Ya ya, apapun rasnya, mereka bener-bener top abis ketika membawakan lagu aliran keras bin cadas ala Led Zeppelin. Begitu mereka kelar membawakan tiga lagu, tepuk tangan segera membahana. Ternyata, penampilan singkat mereka menyisakan suara kuping yang nging-nging. Mantab masbro!

Band kedua, Meneer, adalah band lokal yang berasal dari Kwitang, Jakarta Pusat. Anak-anak kampung yang hobi nge-band. Sayang, tak ada yang bisa dibanggakan dari mereka. Saya kurang bisa menikmati karya mereka.
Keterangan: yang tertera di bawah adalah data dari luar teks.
(* ===== verification/Alloc.v ===== *)
(** The allocation utilities of ConcurrentQueue: [aligned_malloc] and
    [aligned_free], which over-allocate for types whose alignment is larger
    than what [malloc] gives, and hide the pointer to the allocation in front of
    the object; and the creation and destruction of objects and arrays on top
    of them. *)

From S2P Require Import Prelude MachineInt.

(** * The heap that [Traits::malloc] and [Traits::free] manage

    [allocations] maps the start of each live allocation to its size; [cells]
    are the pointers stored in memory; [objects] are the addresses at which an
    object lives. *)
Record Heap := mkHeap {
  allocations : gmap Z Z;
  cells : gmap Z Z;
  objects : gset Z;
  heap_calls : nat
}.

Section alloc.
(** What the [n]-th call of [malloc] returns for a size. *)
Context (malloc_at : nat -> Z -> Z).
(** The width of [size_t], [sizeof(void* )], [alignof(std::max_align_t)]. *)
Context (sb pointer_size max_align : Z).

Definition Traits_malloc (size : Z) : M Heap Z :=
  let! n := gets heap_calls in
  let p := malloc_at n size in
  modify (fun h => mkHeap (if p =? nullptr then allocations h else <[p := size]> (allocations h))
                     (cells h) (objects h) (S (heap_calls h)));;
  ret p.

Definition Traits_free (p : Z) : M Heap unit :=
  if p =? nullptr then ret tt
  else
    let! o := gets (fun h => allocations h !! p) in
    deref BadObject o;;
    modify (fun h => mkHeap (delete p (allocations h)) (cells h) (objects h) (heap_calls h)).

(** A pointer-sized access at [a] is inside an allocation. *)
Definition in_allocation (a : Z) (h : Heap) : bool :=
  existsb (fun rs : Z * Z => (fst rs <=? a) && (a + pointer_size <=? fst rs + snd rs))
    (map_to_list (allocations h)).
Definition store_pointer (a v : Z) : M Heap unit :=
  let! ok := gets (in_allocation a) in
  if ok : bool
  then modify (fun h => mkHeap (allocations h) (<[a := v]> (cells h)) (objects h) (heap_calls h))
  else faults OutOfBounds.
Definition load_pointer (a : Z) : M Heap Z :=
  let! ok := gets (in_allocation a) in
  if ok : bool then let! o := gets (fun h => cells h !! a) in deref BadObject o
  else faults OutOfBounds.

(** ** aligned_malloc and aligned_free *)

Definition aligned_malloc (alignment size : Z) : M Heap Z :=
  if alignment <=? max_align then Traits_malloc size
  else
    let! raw := Traits_malloc (wrap sb (size + alignment - 1 + pointer_size)) in
    if raw =? nullptr then ret nullptr
    else
      let ptr := align_for alignment (raw + pointer_size) in
      store_pointer (ptr - pointer_size) raw;;
      ret ptr.

Definition aligned_free (alignment ptr : Z) : M Heap unit :=
  if alignment <=? max_align then Traits_free ptr
  else
    let! raw := (if negb (ptr =? nullptr) then load_pointer (ptr - pointer_size) else ret nullptr) in
    Traits_free raw.

(** ** Objects *)

Definition construct_object (p : Z) : M Heap unit :=
  let! busy := gets (fun h => bool_decide (p ∈ objects h)) in
  if busy : bool then faults BadObject
  else modify (fun h => mkHeap (allocations h) (cells h) ({[p]} ∪ objects h) (heap_calls h)).
Definition destruct_object (p : Z) : M Heap unit :=
  let! live := gets (fun h => bool_decide (p ∈ objects h)) in
  if live : bool
  then modify (fun h => mkHeap (allocations h) (cells h) (objects h ∖ {[p]}) (heap_calls h))
  else faults BadObject.

(** The type [U] is its alignment and its size. *)
Definition create_U (alignment size : Z) : M Heap Z :=
  let! p := aligned_malloc alignment size in
  (if negb (p =? nullptr) then construct_object p else ret tt);;
  ret p.
Definition destroy_U (alignment p : Z) : M Heap unit :=
  (if negb (p =? nullptr) then destruct_object p else ret tt);;
  aligned_free alignment p.

Definition create_array_U (alignment size count : Z) : M Heap Z :=
  cassert (0 <? count);;
  let! p := aligned_malloc alignment (wrap sb (size * count)) in
  if p =? nullptr then ret nullptr
  else
    for_range 0 (Z.to_nat count) (fun i => construct_object (p + i * size));;
    ret p.
Definition destroy_array_U (alignment size p count : Z) : M Heap unit :=
  (if negb (p =? nullptr) then
     cassert (0 <? count);;
     for_range 0 (Z.to_nat count) (fun i => destruct_object (p + (count - 1 - i) * size))
   else ret tt);;
  aligned_free alignment p.

(** * Correctness *)

(** What the standard says of [malloc]: a null pointer, or a fresh allocation
    that is aligned for [max_align_t]. *)
Definition malloc_law (h : Heap) : Prop :=
  forall size, let p := malloc_at (heap_calls h) size in
    p = nullptr \/ 0 < p /\ (max_align | p) /\ allocations h !! p = None.

Lemma in_allocation_spec a h p size :
  allocations h !! p = Some size -> p <= a -> a + pointer_size <= p + size ->
  in_allocation a h = true.
Proof using Type.
  intros Hp H1 H2. unfold in_allocation. apply existsb_exists. exists (p, size).
  split; [by apply list_elem_of_In, elem_of_map_to_list|]. cbn. lia.
Qed.

(** C39: [aligned_malloc] returns a null pointer (when [malloc] does) or a
    multiple of the alignment at which the whole object fits in the new
    allocation; and [aligned_free] of the result gives exactly that allocation
    back, whatever the alignment. *)
Theorem aligned_malloc_free_roundtrip alignment size h :
  0 < pointer_size -> 0 < max_align -> 0 < alignment -> (alignment | max_align) \/ max_align < alignment ->
  0 <= size -> size + alignment - 1 + pointer_size < 2 ^ sb ->
  malloc_law h ->
  exists p h', aligned_malloc alignment size h = Ok p h' /\
    (p = nullptr /\ allocations h' = allocations h \/
     (alignment | p) /\
     (exists raw n, allocations h' = <[raw := n]> (allocations h) /\ raw <= p /\ p + size <= raw + n) /\
     exists h'', aligned_free alignment p h' = Ok tt h'' /\ allocations h'' = allocations h).
Proof using Type.
  intros Hp Hm Ha Hdiv Hs Hsb Hlaw. unfold malloc_law, aligned_malloc, aligned_free, Traits_malloc, nullptr in *.
  destruct (Z.leb_spec alignment max_align) as [Hle|Hlt]; cbv [bind gets modify ret].
  - destruct (Hlaw size) as [->|(Hpos & Hal & Hnone)].
    { exists 0. eexists. split; [done|]. by left. }
    eexists _, _. split; [done|]. right. cbn.
    set (p := malloc_at (heap_calls h) size) in *. rewrite (proj2 (Z.eqb_neq p 0)) by lia.
    split; [destruct Hdiv; [by etrans|lia]|]. split; [exists p, size; split; [done|lia]|].
    eexists. unfold Traits_free, nullptr, bind, gets, modify, ret. cbn.
    rewrite (proj2 (Z.eqb_neq p 0)) by lia. cbn. rewrite lookup_insert_eq. cbn. split; [done|].
    cbn. by rewrite delete_insert_id by done.
  - set (n := size + alignment - 1 + pointer_size) in *. rewrite wrap_small by (subst n; lia).
    destruct (Hlaw n) as [->|(Hpos & _ & Hnone)].
    { exists 0. eexists. split; [done|]. by left. }
    set (raw := malloc_at (heap_calls h) n) in *. rewrite (proj2 (Z.eqb_neq raw 0)) by lia.
    destruct (align_for_correct alignment (raw + pointer_size) Ha) as [Hd Hr].
    set (p := align_for alignment (raw + pointer_size)) in *.
    unfold store_pointer. cbv [bind gets modify ret].
    assert (forall h', allocations h' = <[raw := n]> (allocations h) ->
      in_allocation (p - pointer_size) h' = true) as Hin.
    { intros h' E. apply (in_allocation_spec _ _ raw n); [by rewrite E, lookup_insert_eq|lia|subst n; lia]. }
    rewrite Hin by done. exists p. eexists. split; [done|]. right.
    split; [done|]. split; [exists raw, n; split; [done|subst n; lia]|].
    rewrite (proj2 (Z.eqb_neq p 0)) by lia. cbn [negb].
    unfold load_pointer. cbv [bind gets modify ret]. rewrite Hin by done. cbn. rewrite lookup_insert_eq. cbn.
    unfold Traits_free, nullptr, bind, gets, modify, ret. cbn.
    rewrite (proj2 (Z.eqb_neq raw 0)) by lia. cbn. rewrite lookup_insert_eq. cbn.
    eexists. split; [done|]. cbn. by rewrite delete_insert_id by done.
Qed.
End alloc.

(** [malloc] that hands out multiples of 16, for a type with cache-line
    alignment. *)
Lemma aligned_malloc_free_roundtrip_witness :
  let malloc_at n (size : Z) := 48 + 1024 * Z.of_nat n in
  exists p h', aligned_malloc malloc_at 64 8 16 64 200 (mkHeap ∅ ∅ ∅ 0) = Ok p h' /\
    (p = nullptr /\ allocations h' = ∅ \/
     (64 | p) /\
     (exists raw n, allocations h' = <[raw := n]> (∅ : gmap Z Z) /\ raw <= p /\ p + 200 <= raw + n) /\
     exists h'', aligned_free 8 16 64 p h' = Ok tt h'' /\ allocations h'' = (∅ : gmap Z Z)).
Proof.
  apply (aligned_malloc_free_roundtrip (fun n _ => 48 + 1024 * Z.of_nat n) 64 8 16 64 200 (mkHeap ∅ ∅ ∅ 0));
    [lia|lia|lia|right; lia|lia|lia|].
  intros size. right. cbn. split; [lia|]. split; [by exists 3|done].
Defined.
Kualitas musiknya parah, terutama si drummer yang sering kali kedodoran. Belum lagi lirik yang bikin geleng-geleng kepala, aneh. Tapi, tak apalah. Hidup di kawasan Senen itu keras. Masih untung mereka menyalurkan pede setinggi langit di musik. Kalau mereka milih jadi preman terminal yang hobinya mengusik, mau apa?
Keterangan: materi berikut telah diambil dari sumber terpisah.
(** The loop of [set_all_empty] and [reset_empty]. *)
Lemma wp_store_all v b :
  zlength (emptyFlags b) = BLOCK_SIZE tr -> block_wf b ->
  wp (for_range 0 (Z.to_nat (BLOCK_SIZE tr)) (fun i => store_flag i v))
    (fun _ b' => (forall i, 0 <= i < BLOCK_SIZE tr -> zlookup (emptyFlags b') i = Some v) /\
       block_wf b' /\ same_contents b b') nothrow b.
Proof using All.
  intros Hl Hwf. pose proof (block_size_gt_1 tr).
  set (I := fun (j : Z) b' =>
    (forall i, 0 <= i < j -> zlookup (emptyFlags b') i = Some v) /\
    zlength (emptyFlags b') = BLOCK_SIZE tr /\ block_wf b' /\ same_contents b b').
  eapply wp_mono; [apply (wp_for_range I)| |done].
  - split; [intros; lia|done].
  - intros i b' Hi (H1 & H2 & [? ?] & ?). apply wp_store_flag; [lia|].
    unfold I. cbn [emptyFlags set_flags]. rewrite zlength_zinsert.
    split; [|split; [done|split; [by split; cbn; rewrite ?zlength_zinsert|done]]].
    intros j Hj. destruct (decide (i = j)) as [->|]; [apply zlookup_zinsert_eq; lia|].
    rewrite zlookup_zinsert_ne by done. apply H1. lia.
  - intros _ b' (H1 & _ & H2 & H3). split; [|done]. intros. apply H1. lia.
Qed.

Lemma set_all_empty_spec context b :
  block_wf b ->
  wp (set_all_empty tr context)
    (fun _ b' => updates context (offsets 0 (BLOCK_SIZE tr)) b b') nothrow b.
Proof using All.
  intros Hwf. pose proof (block_size_gt_1 tr). unfold set_all_empty.
  destruct (uses_flags tr context) eqn:Hu.
  - eapply wp_mono; [by apply wp_store_all; [eapply flags_length|]| |done].
    intros _ b' (Hf & Hwf' & Hs). split; [|done]. split; [done|intros _|by rewrite Hu].
    intros i Hi. rewrite Hf by lia. f_equal. symmetry.
    apply bool_decide_eq_true, elem_of_offsets. lia.
  - wp_step. split; [|split; [by destruct Hwf; split|done]].
    split; [done|by rewrite Hu|]. intros _. cbn. rewrite size_offsets; lia.
Qed.

Lemma reset_empty_spec context b :
  block_wf b ->
  wp (reset_empty tr context) (fun _ b' => updates context ∅ b b') nothrow b.
Proof using All.
  intros Hwf. unfold reset_empty. destruct (uses_flags tr context) eqn:Hu.
  - eapply wp_mono; [by apply wp_store_all; [eapply flags_length|]| |done].
    intros _ b' (Hf & Hwf' & Hs). split; [|done].
    split; [apply empty_subseteq|intros _|by rewrite Hu].
    intros i Hi. by rewrite Hf by lia.
  - wp_step. split; [|split; [by destruct Hwf; split|done]].
    split; [apply empty_subseteq|by rewrite Hu|done].
Qed.
End spec.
Band ketiga, memperkenalkan diri dengan nama Watermelon, adalah versi kebalikan dari Meneer. Dari penampilan personel dan alat-alat yang dibawa mudah ditebak kalau mereka ini anak-anak gedongan. Selain mengusung double pedal untuk drum, mereka juga membawa laptop dengan logo apel krowak untuk equalizer. Kemampuan individu dalam bermusik pun di atas rata-rata. Usut punya usut, mereka sudah mengeluarkan mini album. Setelah mereka selesai manggung, beberapa orang (entah dari studio rekaman indie atau manajer kafe) berebut meminta CD demo mereka.
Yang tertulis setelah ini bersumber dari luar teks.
Lemma pool_inv_update_block m fl b blk blk' :
  pool_inv m fl -> blocks m !! b = Some blk -> dynamicallyAllocated blk' = dynamicallyAllocated blk -> ~ available m fl b ->
  pool_inv (set_blocks (<[b := blk']> (blocks m)) m) fl.
Proof using Type.
  intros [] Hb Hdyn Hav.
  assert (forall l, is_Some (<[b := blk']> (blocks m) !! l) <-> is_Some (blocks m !! l)) as Hd.
  { intros l. destruct (decide (l = b)) as [->|]; [|by rewrite lookup_insert_ne].
    rewrite lookup_insert_eq. split; eauto. }
  split; cbn; try done.
  - intros l. by rewrite Hd.
  - intros l. rewrite Hd. apply pi_addr0.
  - intros l Hl. rewrite lookup_insert_ne by (intros ->; by apply Hav). by apply pi_raw0.
  - intros l Hl. destruct (pi_array0 l Hl) as (blk1 & Hblk & Hfalse). destruct (decide (l = b)) as [->|Hne].
    + rewrite lookup_insert_eq. eexists. split; [done|]. congruence.
    + rewrite lookup_insert_ne by done. eauto.
  - intros l blk1 Hl Ho. destruct (decide (l = b)) as [->|].
    + rewrite lookup_insert_eq in Hl. injection Hl as <-. rewrite Hdyn. by eapply pi_dynamic0.
    + rewrite lookup_insert_ne in Hl by done. by eapply pi_dynamic0.
Qed.

(** Giving a block back: it is freed, or becomes available again. *)
Definition returned (b : loc) m fl m' fl' : Prop :=
  pool_inv m' fl' /\
  (forall l, l <> b -> blocks m' !! l = blocks m !! l) /\
  (forall l, available m' fl' l -> available m fl l \/ l = b) /\
  (forall l, available m fl l -> available m' fl' l) /\
  (available m' fl' b \/ blocks m' !! b = None) /\ next_address m' = next_address m.

Lemma destroy_spec m fl b :
  pool_inv m fl -> (exists blk, blocks m !! b = Some blk /\ dynamicallyAllocated blk = true /\ raw blk) -> ~ available m fl b ->
  wp (destroy b) (fun _ m' => returned b m fl m' fl) nothrow m.
Proof using Type.
  intros Hinv (blk & Hb & Hdyn & Hraw) Hav. pose proof Hinv as []. unfold destroy, remove_block.
  assert (b <> nullptr) as Hn by (assert (0 < b) by (apply pi_addr0; eauto); unfold nullptr; lia).
  rewrite (proj2 (Z.eqb_neq _ _)) by done. wp_steps; [done|]. rewrite raw_no_elements by done. wp_steps.
  assert (forall l, l ∈ fl -> l <> b) as Hfl by (intros l Hl ->; apply Hav; by left).
  split; [split; cbn; try done|split_and!; cbn].
  - destruct pi_stack0 as (Hc & Hnd & Hr). split; [|split; [done|]].
    + eapply linked_frame; [done|]. intros n nd Hnn Hnd'. exists nd. split; [|done].
      cbn. rewrite lookup_delete_ne; [done|]. by apply not_eq_sym, Hfl.
    + intros n nd Hnn. cbn. rewrite lookup_delete_ne by (by apply not_eq_sym, Hfl). eauto.
  - intros l. destruct (decide (l = b)) as [->|]; [by rewrite !lookup_delete_eq|].
    rewrite !lookup_delete_ne by done. apply pi_nodes0.
  - intros l nd [_ Hl]%lookup_delete_Some. by apply pi_refs0.
  - intros l [x [_ Hl]%lookup_delete_Some]. apply pi_addr0. eauto.
  - intros l Hl. rewrite lookup_delete_ne by (intros ->; by apply Hav). by apply pi_raw0.
  - intros l Hl. destruct (pi_array0 l Hl) as (blk' & Hblk & Hd). rewrite lookup_delete_ne by congruence. eauto.
  - intros l blk' [_ Hl]%lookup_delete_Some Ho. by eapply pi_dynamic0.
  - intros l Hl. by rewrite lookup_delete_ne.
  - intros l Hl. by left.
  - done.
  - right. apply lookup_delete_eq.
  - done.
Qed.

Lemma free_list_add_spec m fl b blk :
  pool_inv m fl -> blocks m !! b = Some blk -> raw blk -> ~ available m fl b ->
  wp (zoom freeList set_freeList (add b)) (fun _ m' => returned b m fl m' (b :: fl)) nothrow m.
Proof using Type.
  intros Hinv Hb Hraw Hav. pose proof Hinv as [].
  assert (b <> nullptr) as Hn by (assert (0 < b) by (apply pi_addr0; eauto); unfold nullptr; lia).
  destruct (proj2 (pi_nodes0 b)) as [nd Hnd]; [eauto|].
  assert (b ∉ fl) as Hfl by (intros ?; apply Hav; by left).
  destruct (add_represents (freeList m) fl b nd) as (f' & E & Hr & Hrest); [by eauto..|].
  wp_step. unfold wp. rewrite E.
  destruct Hr as (Hc & Hnd' & Hrefs). pose proof (linked_in _ _ _ b Hc ltac:(by left)) as Hb'.
  split; [split; cbn; try done|split_and!; cbn; try done].
  - intros l. destruct (decide (l = b)) as [->|]; [rewrite Hb; split; by eauto|].
    rewrite Hrest by done. apply pi_nodes0.
  - intros l nd' Hl [Hlb Hlfl]%not_elem_of_cons. rewrite Hrest in Hl by done. by apply (pi_refs0 l).
  - intros l [->|Hl]%elem_of_cons; [|by apply pi_disjoint0]. intros ?. apply Hav. by right.
  - intros l [[->|Hl]%elem_of_cons|Hl]; [eauto|apply pi_raw0; by left|apply pi_raw0; by right].
  - intros l [[->|Hl]%elem_of_cons|Hl]; [by right|left; by left|left; by right].
  - intros l [Hl|Hl]; [left; by right|by right].
  - left. left. by left.
Qed.

Lemma add_block_to_free_list_spec m fl b blk :
  pool_inv m fl -> blocks m !! b = Some blk -> raw blk -> ~ available m fl b ->
  wp (add_block_to_free_list tr b) (fun _ m' => exists fl',
    returned b m fl m' fl' /\
    (fl' = if negb (RECYCLE_ALLOCATED_BLOCKS tr) && dynamicallyAllocated blk then fl else b :: fl))
    nothrow m.
Proof using Type.
  intros Hinv Hb Hraw Hav. unfold add_block_to_free_list. wp_step.
  eapply wp_at_block; [done|]. wp_step.
  assert (set_blocks (<[b := blk]> (blocks m)) m = m) as ->.
  { unfold set_blocks. rewrite insert_id by done. by destruct m. }
  apply wp_if; intros Hcase; rewrite Hcase.
  - apply andb_true_iff in Hcase as [_ Hdyn]. eapply wp_mono; [by eapply destroy_spec; eauto| |done]. intros ? ? H. eexists. split; [exact H|done].
  - eapply wp_mono; [by eapply free_list_add_spec; eauto| |done]. intros ? ? H. eexists. split; [exact H|done].
Qed.

(** The pool while its initial array is under construction: [m'] has the
    first [i] of the [n] blocks from [p] on. *)
Definition array_built (P : Block T -> Prop) m fl (p : loc) (n i : Z) m' : Prop :=
  pool_inv m' fl /\ next_address m' = p + n /\
  initialBlockPoolIndex m' = initialBlockPoolIndex m /\
  initialBlockPool m' = initialBlockPool m /\
  initialBlockPoolSize m' = initialBlockPoolSize m /\
  (forall l, (l < p \/ p + i <= l) -> blocks m' !! l = blocks m !! l) /\
  (forall j, 0 <= j < i -> exists blk, blocks m' !! (p + j) = Some blk /\ raw blk /\ P blk).

Lemma create_array_spec m fl n :
  pool_inv m fl -> 0 < n -> array_fits n ->
  wp (create_array tr malloc_ok indeterminate n) (fun p m' =>
    if malloc_ok (malloc_calls m)
    then p = next_address m /\ array_built (fun _ => True) m fl p n n m'
    else p = nullptr /\ pool_inv m' fl /\ blocks m' = blocks m /\
         initialBlockPoolIndex m' = initialBlockPoolIndex m /\ initialBlockPoolSize m' = initialBlockPoolSize m) nothrow m.
Proof using All.
  intros Hinv Hn Hfit. pose proof Hinv as []. unfold create_array. wp_steps; [by apply Z.ltb_lt|].
  rewrite array_room by (done || lia). apply wp_malloc; intros ->.
  2:{ cbn. split_and!; done. }
  set (p := next_address m). rewrite (proj2 (Z.eqb_neq _ _)) by (unfold nullptr; lia).
  wp_step. set (m1 := set_allocator (p + n) _ m).
  eapply wp_mono; [apply (wp_for_range (array_built (fun _ => True) m fl p n))| |done].
  - split; [apply pool_inv_malloc; [done|cbn; lia]|]. split_and!; try done. intros; lia.
  - intros i m' Hi (H1 & H2 & H3 & H4 & H5 & H6 & H7). rewrite (proj2 (Z.ltb_lt _ _)) by lia. unfold construct_block. wp_steps.
    assert (blocks m' !! (p + i) = None) as Hnew.
    { rewrite H6 by lia. apply eq_None_not_Some. intros ?%pi_addr0. lia. }
    split; [eapply (pool_inv_create m'); [done|lia|done|done]|].
    split_and!; cbn; try done.
    + intros l Hl. rewrite lookup_insert_ne by lia. apply H6. lia.
    + intros j Hj. destruct (decide (i = j)) as [<-|].
      * rewrite lookup_insert_eq. eexists. split; [done|]. split; [apply raw_new_block|done].
      * rewrite lookup_insert_ne by lia. apply H7. lia.
  - cbn beta. intros _ m' Hm'. rewrite Z.add_0_l, Z2Nat.id in Hm' by lia. by wp_step.
Qed.

Lemma pool_inv_no_pool m fl :
  pool_inv m fl -> initialBlockPoolIndex m = 0 -> initialBlockPoolSize m = 0 -> pool_inv (set_pool nullptr 0 m) fl.
Proof using Type.
  intros [] Hi0 Hs0. split; cbn; try done; try lia.
  - intros l _ (i & Hi & _). cbn in Hi. lia.
  - intros l [?|(i & Hi & _)]; [apply pi_raw0; by left|cbn in Hi; lia].
  - intros l Hl. unfold in_array in Hl. cbn in Hl. lia.
  - intros l blk Hl _. apply (pi_dynamic0 l); [done|]. unfold in_array. lia.
Qed.

(** The blocks of the array are marked one by one as not dynamically allocated:
    the first [i] are. *)
Definition marked m1 (p : loc) (n i : Z) (bs : gmap loc (Block T)) : Prop :=
  (forall l, is_Some (bs !! l) <-> is_Some (blocks m1 !! l)) /\
  (forall l, (l < p \/ p + n <= l) -> bs !! l = blocks m1 !! l) /\
  (forall j, 0 <= j < n -> exists blk, bs !! (p + j) = Some blk /\ raw blk /\ (j < i -> dynamicallyAllocated blk = false)).

Lemma marked_pool_inv m m1 fl n bs :
  pool_inv m fl -> initialBlockPoolIndex m = 0 -> initialBlockPoolSize m = 0 -> 0 < n < 2 ^ size_bits tr ->
  array_built (fun _ => True) m fl (next_address m) n n m1 -> marked m1 (next_address m) n n bs ->
  pool_inv (set_blocks bs (set_pool (next_address m) n m1)) fl.
Proof using Type.
  intros Hinv Hi0 Hs0 Hn (Hinv1 & Hna & Hidx & Hp & Hsz & Hout & Hin) (Hd & Ho & Hblk). set (p := next_address m) in *.
  assert (forall l, l ∈ fl -> l < p) as Hfl.
  { intros l Hl. destruct (pi_raw _ _ Hinv l) as (blk & Hb & _); [by left|]. pose proof (pi_addr _ _ Hinv l ltac:(eauto)). lia. }
  destruct Hinv1. split; cbn; try done; try lia.
  - intros l. by rewrite Hd.
  - intros l. rewrite Hd. apply pi_addr0.
  - intros l Hl (i & Hi & ->). cbn in Hi, Hl. specialize (Hfl _ Hl). lia.
  - intros l [Hl|(i & Hi & ->)].
    + rewrite Ho by (left; by apply Hfl). apply pi_raw0. by left.
    + cbn in Hi. destruct (Hblk i) as (blk & ? & ? & _); [lia|]. eauto.
  - intros l Hl. unfold in_array in Hl. cbn in Hl. destruct (Hblk (l - p)) as (blk & Hb & _ & Hf); [lia|].
    replace (p + (l - p)) with l in Hb by lia. exists blk. split; [done|]. apply Hf. lia.
  - intros l blk Hl Hno. unfold in_array in Hno. cbn in Hno. rewrite Ho in Hl by lia. apply (pi_dynamic0 l); [done|]. unfold in_array. lia.
Qed.

(** A queue that is constructed with [n] initial blocks: they become
    available (if the allocation succeeds), and are marked as not
    dynamically allocated. *)
Lemma populate_spec m fl n :
  pool_inv m fl -> 0 <= n < 2 ^ size_bits tr -> array_fits n ->
  initialBlockPoolIndex m = 0 -> initialBlockPoolSize m = 0 ->
  wp (populate_initial_block_list tr malloc_ok indeterminate n) (fun _ m' =>
    pool_inv m' fl /\
    (n = 0 \/ malloc_ok (malloc_calls m) = true ->
     initialBlockPoolSize m' = n /\
     forall i, 0 <= i < n -> exists blk,
       blocks m' !! (initialBlockPool m' + i) = Some blk /\ dynamicallyAllocated blk = false) /\
    (n <> 0 /\ malloc_ok (malloc_calls m) = false -> initialBlockPoolSize m' = 0) /\
    (forall l, is_Some (blocks m' !! l) -> is_Some (blocks m !! l) \/ available m' fl l)) nothrow m.
Proof using All.
  intros Hinv Hn Hfit Hi0 Hs0. unfold populate_initial_block_list.
  destruct (Z.eqb_spec n 0) as [->|Hn0].
  { wp_step. split_and!; try done.
    - by apply pool_inv_no_pool.
    - intros _. split; [done|]. intros; lia.
    - intros l Hl. by left. }
  wp_step. eapply wp_mono; [apply (create_array_spec m fl); [done|lia|done]| |done].
  intros p m1. cbn beta. pose proof (pi_next _ _ Hinv).
  destruct (malloc_ok _) eqn:Hm; intros Hm1.
  2:{ destruct Hm1 as (-> & Hinv1 & Hbs & Hidx & Hsz). rewrite Z.eqb_refl. wp_steps.
      change (Z.to_nat 0) with O. cbn [for_range]. wp_step. split_and!; [|intros [?|?]; done|done|].
      - apply pool_inv_no_pool; [done|congruence..].
      - cbn. rewrite Hbs. by left. }
  destruct Hm1 as (-> & Hb). rewrite (proj2 (Z.eqb_neq _ _)) by (unfold nullptr; lia).
  set (p := next_address m) in *. wp_steps. pose proof Hb as (Hinv1 & Hna & Hidx & Hp & Hsz & Hout & Hin).
  eapply wp_mono; [apply (wp_for_range (fun i m' => exists bs, m' = set_blocks bs (set_pool p n m1) /\ marked m1 p n i bs))| |done].
  - exists (blocks m1). split; [by destruct m1|]. split; [done|]. split; [done|].
    intros j Hj. destruct (Hin j) as (blk & ? & ? & _); [lia|]. exists blk. split_and!; try done. lia.
  - intros i m2 Hi (bs & -> & Hd & Ho & Hblk). rewrite Z2Nat.id in Hi by lia.
    destruct (Hblk i) as (blk & Hib & Hraw & _); [lia|].
    eapply wp_at_block; [done|]. wp_step. eexists. split; [done|].
    assert (raw (set_dynamic false blk)) as Hraw' by (destruct Hraw as [[] ?]; by split; [split|]).
    cbn. split_and!.
    + intros l. rewrite <- Hd. destruct (decide (p + i = l)) as [<-|]; [rewrite lookup_insert_eq|by rewrite lookup_insert_ne].
      split; by eauto.
    + intros l Hl. rewrite lookup_insert_ne by lia. by apply Ho.
    + intros j Hj. destruct (decide (i = j)) as [<-|].
      * rewrite lookup_insert_eq. eauto.
      * rewrite lookup_insert_ne by lia. destruct (Hblk j) as (b' & ? & ? & Hdy); [done|].
        exists b'. split_and!; try done. intros. apply Hdy. lia.
  - cbn beta. intros _ m2 (bs & -> & Hmark). rewrite Z.add_0_l, Z2Nat.id in Hmark by lia.
    split_and!; [eapply (marked_pool_inv m); try done; lia| |naive_solver|].
    + cbn. intros _. split; [done|]. intros i Hi. destruct Hmark as (_ & _ & Hblk). destruct (Hblk i) as (b' & ? & ? & Hdy); [done|]. eauto with lia.
    + cbn. intros l Hl. destruct (decide (p <= l < p + n)); [right; right; exists (l - p); cbn; lia|left].
      destruct Hmark as (_ & Ho & _). rewrite Ho, Hout in Hl by lia. done.
Qed.
End spec.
Setelah Watermelon manggung, sang pembawa acara menyatakan warung resmi ditutup. Tapi, ia mempersilakan musisi untuk jam session. Nah, ini sebenarnya yang saya tunggu-tunggu. Saya selalu suka jam session. Empat musisi senior – terlihat keriput di wajah. Halah! – segera mengambil alih panggung.

Memang, jam terbang tak bisa ditipu. Meski gayanya bawainnya asal-asalan, musik yang keluar nadanya indaaaahh bener. Apalagi saat si vokalis membawakan lagu Don’t Sleep Away The Night-nya Daniel Sahuleka. Beuhhh.. Bikin bulu kuduk merinding, seakan-akan om Daniel yang lagi konser di Bulungan. Sayang saya bukan (lagi) wartawan musik. Jadi susah bener menemukan kata yang pas untuk mendeskripsikan musik yang saya dengar tengah malam itu. #ngeles.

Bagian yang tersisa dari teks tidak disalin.